What to work on >> Once you reach the line containing "Hint Resolve static_alter_lua" in the data below, restate each line word for word up to and including the one containing "sim_lua_begin_tick]; keeps_run. Qed.".

Supplied records >>
(* ===== verification/HistoryFacts.v ===== *)
(** * The history of a debugged simulation: facts

    Proofs about [History] and [Replay].  A checkpoint put back into a later state of the
    same simulation gives the state it was taken in, but for the journal
    ([restore_same]).  What a debugger runs is a relation ([performs], [event]); a record
    of an event, run again in a state like the one it ran in, gives the state after it
    ([replay_recorded]). *)

From S2P Require Import Prelude BTree Text F64 Knowledge Literals Journal Scenario World Program Compile Cpu Exec.
From S2P Require Import Isa Frame Behaviour Vm Lua Simulator Tick Safety Control Schema Evaluator EvaluatorFacts.
From S2P Require Import ScriptDriver ScriptDriverFacts Load Runner RunnerFacts Replay History.
Local Open Scope string_scope.
Local Open Scope Z_scope.

(** ** What never changes *)

#[local] Set Default Proof Using "All".
Section static.
Context `{Libm} `{Build} `{LuaEngine} `{FloatDisplay}.
#[local] Abbreviation SX := (M Simulator message).

Definition identity (c : Cpu) := (cpu_id c, program_id c, cpu_name c, housing c, program c).

Definition static (s : Simulator) :=
  (knowledge s, compatibility_warnings s, sim_schedule s, length (lua_programs s), identity <$> cpus s).

Definition same_static (s s' : Simulator) : Prop := static s' = static s.

#[export] Instance same_static_preorder : PreOrder same_static.
Proof. split; [by intros s|]. intros a b c Hab Hbc. unfold same_static in *. congruence. Qed.

Lemma static_parts s s' :
  knowledge s' = knowledge s → compatibility_warnings s' = compatibility_warnings s → sim_schedule s' = sim_schedule s →
  length (lua_programs s') = length (lua_programs s) → identity <$> cpus s' = identity <$> cpus s → same_static s s'.
Proof. unfold same_static, static. congruence. Qed.

Lemma identity_insert s i c c' : cpus s !! i = Some c → identity c' = identity c →
  identity <$> <[i := c']> (cpus s) = identity <$> cpus s.
Proof. intros Hc He. rewrite list_fmap_insert, He. apply list_insert_id. by rewrite list_lookup_fmap, Hc. Qed.

Lemma static_on_machine {A} i (m : M Machine message A) : keeps same_machine_control m → keeps same_static (on_machine i m).
Proof.
  intros Hm s. unfold on_machine. destruct (cpus s !! i) as [c|] eqn:Hc; [|done].
  specialize (Hm (machine_of s c)). destruct (m (machine_of s c)) as [r x]. simpl in *.
  apply static_parts; [done..|]. simpl. apply (identity_insert _ _ c); [done|].
  unfold same_machine_control, same_control, control in Hm. simpl in Hm. unfold identity. congruence.
Qed.
Lemma static_on_cpu_at {A} i (m : M Cpu message A) : keeps same_control m → keeps same_static (on_cpu_at i m).
Proof. intros Hm. apply static_on_machine. by apply keeps_on_cpu. Qed.
Lemma static_alter_cpu i (f : Cpu → Cpu) : (∀ c, identity (f c) = identity c) → keeps (E:=message) same_static (alter_cpu i f).
Proof.
  intros Hf s. unfold alter_cpu. destruct (cpus s !! i) as [c|] eqn:Hc; [|done]. apply static_parts; [done..|]. simpl.
  by apply (identity_insert _ _ c).
Qed.
Lemma static_modify (f : Simulator → Simulator) : (∀ s, static (f s) = static s) → keeps (E:=message) same_static (modify f).
Proof. intros Hf. apply keeps_modify. exact Hf. Qed.
Lemma static_sim_intern name : keeps same_static (sim_intern name).
Proof. intros s. unfold sim_intern. by destruct (intern name (journal s)). Qed.
Lemma static_on_behaviours {A} (m : M BState BehaviourError A) : keeps same_static (on_behaviours m).
Proof. intros s. unfold on_behaviours. by destruct (m _) as [r b]. Qed.
Lemma static_collect_effects i : keeps same_static (collect_effects i).
Proof.
  intros s. unfold collect_effects. destruct (cpus s !! i) as [c|] eqn:Hc; [|done].
  apply static_parts; [done..|]. simpl. by apply (identity_insert _ _ c).
Qed.
Hint Extern 1 (keeps same_static (modify _)) => by apply static_modify : frame.
Hint Extern 1 (keeps same_static (alter_cpu _ _)) => by apply static_alter_cpu : frame.
Hint Resolve static_sim_intern static_on_behaviours static_collect_effects : frame.
Lemma static_insert_device_field d f v : keeps same_static (insert_device_field d f v).
Proof. unfold insert_device_field, sim_device, sim_alter_device. keeps_run. Qed.
Lemma static_write_bits actor t a b : keeps same_static (sim_write_bits actor t a b).
Proof. unfold sim_write_bits. keeps_run. Qed.
Lemma static_deliver_field_writes : keeps same_static deliver_field_writes.
Proof.
  intros s. unfold deliver_field_writes, take_field_writes.
  transitivity (sim_set_world (set_field_writes [] (world s)) s); [done|]. apply keeps_for_each; [typeclasses eauto|].
  intros [[[d f] b] a]. by apply static_modify.
Qed.
Lemma static_count_operation i actor : keeps same_static (count_operation i actor).
Proof. unfold count_operation, sim_write_bits. keeps_run. Qed.
Hint Resolve static_insert_device_field static_write_bits static_deliver_field_writes static_count_operation : frame.
Hint Extern 1 (keeps same_static (on_cpu_at _ _)) => apply static_on_cpu_at; auto with frame : frame.

Lemma static_step_instruction i : keeps same_static (step_instruction i).
Proof.
  unfold step_instruction, sim_journal_enabled. keeps_run. intros s.
  match goal with |- context [execute_operation ?kb ?now ?actor ?op] =>
    pose proof (static_on_machine i _ (keeps_execute_operation kb now actor op) s) as Hk end.
  by destruct (on_machine _ _ _) as [[]].
Qed.

Lemma static_alter_lua i f : keeps same_static (alter_lua i f).
Proof.
  unfold alter_lua. keeps_run. apply keeps_modify. intros s. apply static_parts; try done. simpl. by rewrite length_insert.
Qed.
Hint Resolve static_alter_lua static_step_instruction : frame.

Lemma static_adapter_step a : keeps same_static (adapter_step (H:=Simulator) a).
Proof.
  destruct a as [i|i]; simpl; [unfold sim_ic10_step; keeps_run|]. unfold sim_lua_step. keeps_run.
  intros s. destruct (lua_runtime_step _ _ _) as [[r w] x]. apply static_parts; try done. simpl. by rewrite length_insert.
Qed.
Lemma static_adapter_halt a : keeps same_static (adapter_halt (H:=Simulator) a).
Proof. destruct a as [i|i]; simpl; [unfold sim_ic10_halt|unfold sim_lua_halt]; keeps_run. Qed.
Lemma static_adapter_begin_tick now a : keeps same_static (adapter_begin_tick (H:=Simulator) now a).
Proof. destruct a as [i|i]; simpl; [unfold sim_ic10_begin_tick|unfold sim_lua_begin_tick]; keeps_run. Qed.
Lemma static_set_scheduler_slot v : keeps same_static (set_scheduler_slot v).
Proof. unfold set_scheduler_slot. keeps_run. Qed.
Hint Resolve static_adapter_step static_adapter_halt static_adapter_begin_tick static_set_scheduler_slot : frame.
Lemma static_advance_tick : keeps same_static advance_tick.
Proof. unfold advance_tick. keeps_run. Qed.
Hint Resolve static_advance_tick : frame.
Lemma static_prepare_from slots : keeps same_static (prepare_from slots).
Proof. induction slots as [|a slots IH]; simpl; keeps_run; by intros s. Qed.
Hint Resolve static_prepare_from : frame.
Lemma static_prepare_next_adapter : keeps same_static prepare_next_adapter.
Proof. intros s. apply static_prepare_from. Qed.
Hint Resolve static_prepare_next_adapter : frame.
Lemma static_scheduler_step : keeps same_static scheduler_step.
Proof. unfold scheduler_step. keeps_run; by intros s. Qed.
Hint Resolve static_scheduler_step : frame.
Lemma static_next_scheduled_location : keeps same_static next_scheduled_location.
Proof.
  intros s. pose proof (static_prepare_next_adapter s) as Hp. unfold next_scheduled_location.
  by destruct (prepare_next_adapter s) as [[[[a l]|]|e|] t].
Qed.
Lemma static_step_until_tick fuel start events : keeps same_static (step_until_tick fuel start events).
Proof. revert events. induction fuel as [|fuel IH]; intros events; simpl; keeps_run. Qed.
Lemma static_step_world_tick : keeps same_static step_world_tick.
Proof. intros s. apply static_step_until_tick. Qed.
End static.

(** ** A checkpoint put back *)

Section rewind.
Context `{Libm} `{Build} `{LuaEngine} `{FloatDisplay}.
#[local] Abbreviation SX := (M Simulator message).

Definition quiet (s : Simulator) : Prop := pending (journal s) = empty_batch.
Definition few_names (s : Simulator) : Prop := Z.of_nat (length (symbols (journal s))) < 2 ^ 32.

(** Every processor has a slot of its own. *)
Definition covered (s : Simulator) : Prop :=
  NoDup (sim_schedule s) ∧ ∀ i, (i < length (cpus s))%nat → AdIc10 i ∈ sim_schedule s.

Lemma same_refl s : index_ok (journal s) → few_names s → same s s.
Proof.
  intros Hi Hf. change (same_simulator None s s). split; try done. apply Forall_Forall2_diag, Forall_forall. by intros c _.
Qed.

Lemma same_core_sym c c' : same_core c c' → same_core c' c.
Proof. intros []. by split. Qed.
Lemma same_core_trans c1 c2 c3 : same_core c1 c2 → same_core c2 c3 → same_core c1 c3.
Proof. intros [] []. split; congruence. Qed.

(** Two states that are the same as a third. *)
Lemma same_join a b c : same a b → same a c → symbols (journal b) `prefix_of` symbols (journal c) → same b c.
Proof.
  intros Hb Hc Hn. pose proof (ss_cpus _ _ _ Hb) as Hcb. pose proof (ss_cpus _ _ _ Hc) as Hcc.
  destruct Hb as [? ? ? ? ? ? ? ? ? ? [] _ _], Hc as [? ? ? ? ? ? ? ? ? ? [] _ _].
  change (same_simulator None b c). split; try congruence; [by split; try congruence|].
  apply Forall2_same_length_lookup. split.
  - apply Forall2_length in Hcb, Hcc. congruence.
  - intros i x y Hx Hy. destruct (Forall2_lookup_r _ _ _ _ _ Hcb Hx) as (z & Hz & Hzx).
    destruct (Forall2_lookup_l _ _ _ _ _ Hcc Hz) as (y' & Hy' & Hzy). simplify_eq.
    eapply same_core_trans; [by apply same_core_sym|done].
Qed.

Lemma seen_adapter_snapshot a : seen (λ s : Simulator, adapter_snapshot s a).
Proof.
  intros s s' Hs. destruct a as [i|i]; unfold adapter_snapshot; simpl.
  - unfold sim_ic10_snapshot. pose proof (same_cpu _ _ _ i Hs) as Hc. destruct (cpus s !! i), (cpus s' !! i); [|done..].
    destruct Hc as [Hc _]. cpu_parts. simpl. congruence.
  - unfold sim_lua_snapshot. by rewrite (ss_lua_programs _ _ _ Hs).
Qed.

Lemma map_outcome_ext {E A B} (f g : A → outcome E B) l : (∀ a, f a = g a) → map_outcome f l = map_outcome g l.
Proof. intros Hfg. induction l as [|a l IH]; simpl; [done|]. by rewrite Hfg, IH. Qed.

Lemma seen_snapshot : seen snapshot.
Proof.
  intros s s' Hs. unfold snapshot. rewrite (ss_schedule _ _ _ Hs).
  rewrite (map_outcome_ext _ (adapter_snapshot s)) by (intros a; by apply seen_adapter_snapshot).
  pose proof (sj_sequence _ _ (ss_journal _ _ _ Hs)) as Hseq. destruct Hs. unfold write_sequence.
  destruct (map_outcome _ _); [|done..]. congruence.
Qed.

Lemma seen_state_hash : seen state_hash.
Proof.
  intros s s' Hs. unfold state_hash, state_hash_bytes.
  assert (cpu_hash_bytes <$> cpus s' = cpu_hash_bytes <$> cpus s) as ->; [|by destruct Hs as [? -> ? -> ? ? -> -> -> -> ? ? ?]].
  apply cpus_hash_bytes; [by apply same_cpu_count|]. intros i _. by apply seen_adapter_snapshot.
Qed.

Lemma static_adapter_restore a x : keeps same_static (adapter_restore (H:=Simulator) a x).
Proof.
  destruct a as [i|i], x as [x|x]; simpl; [|by intros s..|].
  - unfold sim_ic10_restore. keeps_run. by apply static_alter_cpu.
  - unfold sim_lua_restore. keeps_run. apply static_alter_lua.
Qed.
Lemma static_restore snap : keeps same_static (restore snap).
Proof. unfold restore. keeps_run; [by apply static_modify|apply static_adapter_restore]. Qed.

Written answer >>
Hint Resolve static_alter_lua static_step_instruction : frame.

Lemma static_adapter_step a : keeps same_static (adapter_step (H:=Simulator) a).
Proof.
  destruct a as [i|i]; simpl; [unfold sim_ic10_step; keeps_run|]. unfold sim_lua_step. keeps_run.
  intros s. destruct (lua_runtime_step _ _ _) as [[r w] x]. apply static_parts; try done. simpl. by rewrite length_insert.
Qed.
Lemma static_adapter_halt a : keeps same_static (adapter_halt (H:=Simulator) a).
Proof. destruct a as [i|i]; simpl; [unfold sim_ic10_halt|unfold sim_lua_halt]; keeps_run. Qed.
Lemma static_adapter_begin_tick now a : keeps same_static (adapter_begin_tick (H:=Simulator) now a).
Proof. destruct a as [i|i]; simpl; [unfold sim_ic10_begin_tick|unfold sim_lua_begin_tick]; keeps_run. Qed.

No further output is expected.